A proposal for building solar-powered stations has been advanced by E.L. Ralph of Heliotek. He points out the need for developing new sources of power to alleviate the fossil fuel shortages that are bound to occur. These stations would consist of great quantities of solar concentrators to reflect the sunlight to the solar cell over a broad range of solar angles. Ralph believes that such a system could be built at a cost of between $2000 and $10,000 per kilowatt for small power stations and as little as $1000 for large stations. The prospects of such installations is appealing since solar energy costs nothing and maintenance would be only a small effort when compared to present-day fossil-fuel stations.
Less exotic, but no less important perhaps, are other applications of solar cells. With the growing emphasis on preservation of our natural resources, the migratory habits of wildlife are of considerable interest. Schemes for implanting tiny transmitters in birds and sea otters have been discussed; they would be powered by small solar arrays attached to the subject. Information gathered in these studies is of fundamental importance in preserving the well-being of the species.
Fig. 8 - Panel of solar cells for a Hughes FRUSA (Flexible Rolled-up Solar Array).
With travel by automobile gaining in popularity in the U.S., the need to provide emergency roadside call boxes also grows. In those areas that are remote from power lines, solar cell powered call boxes could provide the means for furnishing this needed service. Even in those areas where power lines are accessible, solar power might prove economical. The development over the past several years of low-powered complementary symmetry MOS circuits enables designers to produce circuits that perform complex functions at power levels in the microwatt region. With high-density packaging made possible by large-scale integration (LSI) technology, these circuits, when combined with small batteries and solar-cell chargers, could provide new products that up to now were not feasible. Portable instruments, consumer products, and marine navigational aids are among the major product areas where this new technology is likely to appear.

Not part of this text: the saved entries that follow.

(** The fallback and the random strategy give a valid entry. *)
Lemma random_entry_valid (g : rng) :
  exists l g',
    sample (py_range min_num (max_num + 1)) numbers_needed g = Ok (l, g') /\
    random_entry lottery_type g = Ok (sorted id false l, g') /\
    valid_entry lottery_type (sorted id false l).
Proof.
  destruct range_larger_than_entry as [_ Hk].
  destruct (sample_ok (py_range min_num (max_num + 1)) numbers_needed g Hk
              (py_range_NoDup _ _)) as [l [g' [Hs [Hlen [Hnd Hincl]]]]].
  exists l, g'. split; [exact Hs|]. split.
  - unfold random_entry, bind, ret.
    now rewrite Hs.
  - apply sorted_valid; auto.
    apply Forall_forall. intros x Hx. apply Hincl, py_range_In in Hx. lia.
Qed.

End Generate.

(* ------------------------------------------------------------------ *)
(** ** The numbers a strategy takes from the table *)

Section Picks.

Variable f : frequency_table.
Hypothesis f_keys : NoDup (keys f).

Lemma ranked_keys_In (reverse : bool) (c c' : Z) (x : Z) :
  In x (map fst (slice_to c' (slice_to c (sorted snd reverse f)))) ->
  In x (keys f).
Proof.
  intros H. apply in_map_iff in H. destruct H as [p [<- Hp]].
  apply in_map. apply slice_to_incl, slice_to_incl in Hp.
  now apply sorted_In in Hp.
Qed.

Lemma ranked_keys_NoDup (reverse : bool) (c c' : Z) :
  NoDup (map fst (slice_to c' (slice_to c (sorted snd reverse f)))).
Proof.
  rewrite <- !slice_to_map. apply slice_to_NoDup, slice_to_NoDup.
  eapply Permutation_NoDup; [|exact f_keys].
  apply Permutation_sym, sorted_map_fst_perm.
Qed.

Lemma ranked_keys_length (reverse : bool) (c c' : Z) :
  0 <= c' <= c ->
  Z.of_nat (length (map fst (slice_to c' (slice_to c (sorted snd reverse f)))))
    = Z.min c' (Z.of_nat (length (keys f))).
Proof.
  intros H. rewrite length_map, !slice_to_length by lia.
  unfold keys. rewrite sorted_length, length_map. lia.
Qed.

Variable lottery_type : string.

Lemma hot_selection_eq :
  hot_selection lottery_type f =
  map fst (slice_to (numbers_needed_of lottery_type - 1)
             (slice_to (numbers_needed_of lottery_type * 2)
                (sorted snd true f))).
Proof. unfold hot_selection, rank_most_frequent. apply slice_to_map. Qed.

Lemma cold_selection_eq :
  cold_selection lottery_type f =
  map fst (slice_to (numbers_needed_of lottery_type)
             (slice_to (numbers_needed_of lottery_type * 2)
                (sorted snd false f))).
Proof. unfold cold_selection, rank_least_frequent. apply slice_to_map. Qed.

Lemma balanced_picks_In (x : Z) :
  In x (balanced_picks lottery_type f) -> In x (keys f).
Proof.
  unfold balanced_picks, rank_most_frequent, rank_least_frequent.
  intros H. apply in_app_or in H. destruct H as [H|H];
    eapply ranked_keys_In; exact H.
Qed.

Lemma balanced_picks_length :
  Z.of_nat (length (balanced_picks lottery_type f))
    <= numbers_needed_of lottery_type.
Proof.
  unfold balanced_picks, rank_most_frequent, rank_least_frequent.
  destruct (profile_bounds lottery_type) as [_ [_ Hn]].
  assert (Hh : 0 <= numbers_needed_of lottery_type / 2
                 <= numbers_needed_of lottery_type).
  { split; [apply Z.div_pos; lia | apply Z.div_le_upper_bound; lia]. }
  rewrite length_app, Nat2Z.inj_add, !ranked_keys_length by exact Hh.
  assert (2 * (numbers_needed_of lottery_type / 2)
            <= numbers_needed_of lottery_type)
    by (apply Z.mul_div_le; lia).
  lia.
Qed.

End Picks.

(* ------------------------------------------------------------------ *)
(** ** What [generate_frequency_based_entry] returns *)

Section Entries.

Variable db : database.
Variable lottery_type : string.
Variable f : frequency_table.
Hypothesis table_read : calculate_frequency db lottery_type = Ok f.

Local Abbreviation min_num := (fst (get_number_ranges lottery_type)) (only parsing).
Local Abbreviation max_num := (snd (get_number_ranges lottery_type)) (only parsing).
Local Abbreviation numbers_needed := (numbers_needed_of lottery_type) (only parsing).

Lemma table_keys_NoDup : NoDup (keys f).
Proof.
  destruct (calculate_frequency_inv _ _ _ table_read) as [? [ds [_ [_ [_ ->]]]]].
  apply count_draws_NoDup.
Qed.

Lemma hot_selection_length :
  Z.of_nat (length (hot_selection lottery_type f))
    = Z.min (numbers_needed - 1) (Z.of_nat (length (keys f))).
Proof.
  rewrite hot_selection_eq. apply ranked_keys_length.
  destruct (profile_bounds lottery_type) as [_ [_ H]]. lia.
Qed.

Lemma cold_selection_length :
  Z.of_nat (length (cold_selection lottery_type f))
    = Z.min numbers_needed (Z.of_nat (length (keys f))).
Proof.
  rewrite cold_selection_eq. apply ranked_keys_length.
  destruct (profile_bounds lottery_type) as [_ [_ H]]. lia.
Qed.

Lemma in_range_incl (l : list Z) :
  (forall x, In x l -> In x (keys f)) ->
  in_range min_num max_num (keys f) -> in_range min_num max_num l.
Proof.
  intros Hincl Hr. unfold in_range in *. rewrite Forall_forall in *. auto.
Qed.

(** The hot strategy on a non-empty table. *)
Lemma hot_entry_shape (g : rng) :
  f <> [] ->
  let selected := hot_selection lottery_type f in
  let pool := pool_of lottery_type selected in
  exists x g',
    generate_frequency_based_entry db lottery_type "hot" g
      = Ok (sorted id false (selected ++ [x]), g') /\
    x = nth (Nat.modulo (tape g (pos g)) (length pool)) pool 0 /\
    In x pool.
Proof.
  intros Hne selected pool.
  destruct (choice_ok pool 0 g) as [x [g' [Hc [Hx Hin]]]].
  { apply remaining_pool_nonempty.
    pose proof hot_selection_length as Hl.
    destruct (range_larger_than_entry lottery_type) as [Hr _].
    fold selected in Hl. lia. }
  exists x, g'. split; [|now split].
  unfold generate_frequency_based_entry.
  rewrite (generate_entry_at_step _ _ _ _ f g table_read).
  destruct f as [|p f']; [easy|]. cbn [String.eqb Ascii.eqb Bool.eqb].
  unfold bind, ret. fold selected pool. now rewrite Hc.
Qed.

Lemma cold_entry_shape (g : rng) :
  f <> [] ->
  generate_frequency_based_entry db lottery_type "cold" g
    = Ok (sorted id false (cold_selection lottery_type f), g).
Proof.
  intros Hne. unfold generate_frequency_based_entry.
  rewrite (generate_entry_at_step _ _ _ _ f g table_read).
  destruct f as [|p f']; [easy|]. reflexivity.
Qed.

Lemma balanced_entry_shape (g : rng) :
  f <> [] ->
  exists added g',
    generate_frequency_based_entry db lottery_type "balanced" g
      = Ok (sorted id false (balanced_picks lottery_type f ++ added), g') /\
    Z.of_nat (length (balanced_picks lottery_type f ++ added)) = numbers_needed /\
    NoDup added /\
    (forall x, In x added ->
       min_num <= x <= max_num /\ ~ In x (balanced_picks lottery_type f)).
Proof.
  intros Hne.
  destruct (range_larger_than_entry lottery_type) as [Hr _].
  destruct (fill_remaining_ok min_num max_num numbers_needed Hr
              (Z.to_nat numbers_needed) (balanced_picks lottery_type f) g)
    as [added [g' [Hf [Hlen [Hnd Hin]]]]]; [lia|].
  exists added, g'. split; [|split; [|now split]].
  - unfold generate_frequency_based_entry.
    rewrite (generate_entry_at_step _ _ _ _ f g table_read).
    destruct f as [|p f']; [easy|]. cbn [String.eqb Ascii.eqb Bool.eqb].
    unfold bind, ret. now rewrite Hf.
  - rewrite Hlen. pose proof (balanced_picks_length f lottery_type).
    lia.
Qed.

Lemma random_strategy_shape (g : rng) :
  generate_frequency_based_entry db lottery_type "random" g
    = random_entry lottery_type g.
Proof.
  unfold generate_frequency_based_entry.
  rewrite (generate_entry_at_step _ _ _ _ f g table_read).
  destruct f; reflexivity.
Qed.

Lemma empty_table_shape (strategy : string) (g : rng) :
  f = [] ->
  generate_frequency_based_entry db lottery_type strategy g
    = random_entry lottery_type g.
Proof.
  intros Hf. unfold generate_frequency_based_entry.
  rewrite (generate_entry_at_step _ _ _ _ f g table_read).
  now rewrite Hf.
Qed.

Lemma enough_for_unknown (strategy : string) :
  known_strategy strategy = false ->
  enough_for lottery_type strategy f = enough_for lottery_type "balanced" f.
Proof.
  unfold known_strategy, enough_for. intros H.
  destruct (String.eqb strategy "hot"); [discriminate|].
  destruct (String.eqb strategy "cold"); [discriminate|].
  destruct (String.eqb strategy "balanced"); [discriminate|].
  destruct (String.eqb strategy "random"); [discriminate|].
  reflexivity.
Qed.

(** Every strategy returns a sorted list; its numbers are in range when
    the keys of the table are; it is an entry of the right length with
    distinct numbers when the table gives enough of them. *)
Lemma generate_entry_shape (strategy : string) (g : rng) :
  exists l g',
    generate_frequency_based_entry db lottery_type strategy g
      = Ok (sorted id false l, g') /\
    (in_range min_num max_num (keys f) -> in_range min_num max_num l) /\
    (f = [] \/ enough_for lottery_type strategy f ->
     Z.of_nat (length l) = numbers_needed /\ NoDup l).
Proof.
  pose proof table_keys_NoDup as Hkeys.
  assert (Hrandom : exists l g',
    random_entry lottery_type g = Ok (sorted id false l, g') /\
    in_range min_num max_num l /\
    Z.of_nat (length l) = numbers_needed /\ NoDup l).
  { destruct (range_larger_than_entry lottery_type) as [_ Hk].
    destruct (sample_ok _ _ g Hk (py_range_NoDup _ _))
      as [l [g' [Hs [Hlen [Hnd Hincl]]]]].
    exists l, g'. split; [|split; [|now split]].
    - unfold random_entry, bind, ret. now rewrite Hs.
    - apply Forall_forall. intros x Hx. apply Hincl, py_range_In in Hx.
      lia. }
  assert (Hcase : f = [] \/ f <> []).
  { clear. destruct f; [now left | now right]. }
  destruct Hcase as [Ef|Hne].
  { destruct Hrandom as [l [g' [Hr [Hin Hv]]]]. exists l, g'.
    rewrite (empty_table_shape strategy g Ef). auto. }
  assert (Hbalanced : exists l g',
    generate_frequency_based_entry db lottery_type "balanced" g
      = Ok (sorted id false l, g') /\
    (in_range min_num max_num (keys f) -> in_range min_num max_num l) /\
    (f = [] \/ enough_for lottery_type "balanced" f ->
     Z.of_nat (length l) = numbers_needed /\ NoDup l)).
  { destruct (balanced_entry_shape g Hne) as [added [g' [Hb [Hlen [Hnd Hin]]]]].
    exists (balanced_picks lottery_type f ++ added), g'.
    split; [exact Hb|]. split.
    - intros Hr. apply Forall_forall. intros x Hx.
      apply in_app_or in Hx. destruct Hx as [Hx|Hx].
      + apply balanced_picks_In in Hx.
        unfold in_range in Hr. rewrite Forall_forall in Hr. now apply Hr.
      + now apply Hin.
    - intros [He|He]; [easy|]. split; [exact Hlen|].
      unfold enough_for in He. cbn [String.eqb Ascii.eqb Bool.eqb] in He.
      apply NoDup_app; [exact He | exact Hnd |].
      intros x Hx Hx'. now apply Hin in Hx'. }
  destruct (known_strategy strategy) eqn:Hk.
  2:{ rewrite (generate_unknown_is_balanced db lottery_type strategy g Hk).
      rewrite (enough_for_unknown strategy Hk). exact Hbalanced. }
  unfold known_strategy in Hk.
  destruct (String.eqb strategy "hot") eqn:Hh.
  { apply String.eqb_eq in Hh; subst strategy.
    destruct (hot_entry_shape g Hne) as [x [g' [Hg [_ Hx]]]].
    apply remaining_pool_In in Hx. destruct Hx as [Hxr Hxs].
    exists (hot_selection lottery_type f ++ [x]), g'.
    split; [exact Hg|]. split.
    - intros Hr. apply Forall_forall. intros y Hy.
      apply in_app_or in Hy. destruct Hy as [Hy|[<-|[]]]; [|exact Hxr].
      rewrite hot_selection_eq in Hy. apply (ranked_keys_In f) in Hy.
      unfold in_range in Hr. rewrite Forall_forall in Hr. now apply Hr.
    - intros [He|He]; [easy|].
      unfold enough_for in He. cbn [String.eqb Ascii.eqb Bool.eqb] in He.
      split.
      + rewrite length_app, Nat2Z.inj_add, hot_selection_length.
        simpl. lia.
      + apply NoDup_app.
        * rewrite hot_selection_eq. now apply ranked_keys_NoDup.
        * repeat constructor. intros [].
        * intros y Hy [<-|[]]. now apply Hxs. }
  destruct (String.eqb strategy "cold") eqn:Hc.
  { apply String.eqb_eq in Hc; subst strategy.
    exists (cold_selection lottery_type f), g.
    split; [now apply cold_entry_shape|]. split.
    - intros Hr. apply Forall_forall. intros y Hy.
      rewrite cold_selection_eq in Hy. apply (ranked_keys_In f) in Hy.
      unfold in_range in Hr. rewrite Forall_forall in Hr. now apply Hr.
    - intros [He|He]; [easy|].
      unfold enough_for in He. cbn [String.eqb Ascii.eqb Bool.eqb] in He.
      split.
      + rewrite cold_selection_length. lia.
      + rewrite cold_selection_eq. now apply ranked_keys_NoDup. }
  destruct (String.eqb strategy "balanced") eqn:Hb.
  { apply String.eqb_eq in Hb; subst strategy. exact Hbalanced. }
  destruct (String.eqb strategy "random") eqn:Hr; [|discriminate].
  apply String.eqb_eq in Hr; subst strategy.
  destruct Hrandom as [l [g' [Hg [Hin Hv]]]]. exists l, g'.
  rewrite random_strategy_shape. auto.
Qed.

End Entries.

To the interested amateur, solar cells are available from most of the major mail-order electronics supply houses. A variety of interesting circuits and gadgets can be built from these components, using the information contained in this article and manufacturer data sheets for the cells.
Beyond furnishing power to recharge batteries, the cells can be used as sunlight sensors to power relays or drive transistors. Used with small batteries, recharge capability is provided for activities in remote locations for backpacking campers, on small boats, and the like.
The solar energy, radiated to the earth's surface, is of the order of 1016 kW-hr/yr. This enormous source of energy is too plentiful to be overlooked. Solar cells will undoubtedly continue to provide a means for tapping this vital source.